■ **Exercise objective**:
Work through the entries below and show every line in which "done" is found.

■ **Given information**:
(** C21: the program leaks no socket: on whatever way it comes to its exit - wrong arguments, a
    failed connection, a handshake or a log in that failed, a host key that is not trusted, the
    end of a command or of a shell - the sockets that are open are those that were open when
    it started; the one it has connected is closed. *)
Theorem main_closes_sockets E (H : Host E) (UH : UserHost E) (PR : Prompt E) (TE : Terminal E) (NW : Network E)
    (SO : Sockets E) (CS : ClientSockets E) (T : NoxTLS) depth args (w w' : world netnox_ssh_client_t E) code :
  noxssh_main depth args w = (Ok code, w') -> open_sockets (env w') = open_sockets (env w).
Proof.
  unfold noxssh_main. destruct (parse_arguments false cli_zero args) as [c|o]; [by intros [= _ <-]|].
  destruct (target ← o_target o; split_target target) as [[user host_alias]|]; [|by intros [= _ <-]].
  intros Hrun.
  refine (wp_run _ (fun o w' => match o with Ok _ => open_sockets (env w') = open_sockets (env w) | _ => True end)
    w (Ok code) w' _ Hrun). clear Hrun.
  apply wp_bind. pose proof (sockets_in_env _ (load_config_quiet host_alias)) as Hcfg.
  apply moves_wp with (s := w) in Hcfg. eapply wp_mono; [exact Hcfg|]. intros [cfg|rc| |] w1 H1; cbn [ok_or]; [|done..].
  apply wp_bind, in_env_wp.
  destruct (connect_attempts_opens (Z.to_nat (o_connect_retries o)) (s_host (make_settings o cfg user host_alias))
    (s_port (make_settings o cfg user host_alias)) (s_connect_timeout_ms (make_settings o cfg user host_alias)) (env w1))
    as (r & e & Hc & Ho). unfold wp at 1. rewrite Hc. cbn [ok_or].
  destruct r as [sock|]; [|apply wp_ret; simpl; congruence].
  eapply wp_mono; [apply set_up_closes|]. intros [c|rc| |] w2 H2; [|done..]. simpl in H2. rewrite H2.
  destruct Ho as [Hnew ->]. rewrite H1. unfold same_sockets in H1. rewrite H1 in Hnew. set_solver.
Qed.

■ **Exercise solution**:
  apply moves_wp with (s := w) in Hcfg. eapply wp_mono; [exact Hcfg|]. intros [cfg|rc| |] w1 H1; cbn [ok_or]; [|done..].
  eapply wp_mono; [apply set_up_closes|]. intros [c|rc| |] w2 H2; [|done..]. simpl in H2. rewrite H2.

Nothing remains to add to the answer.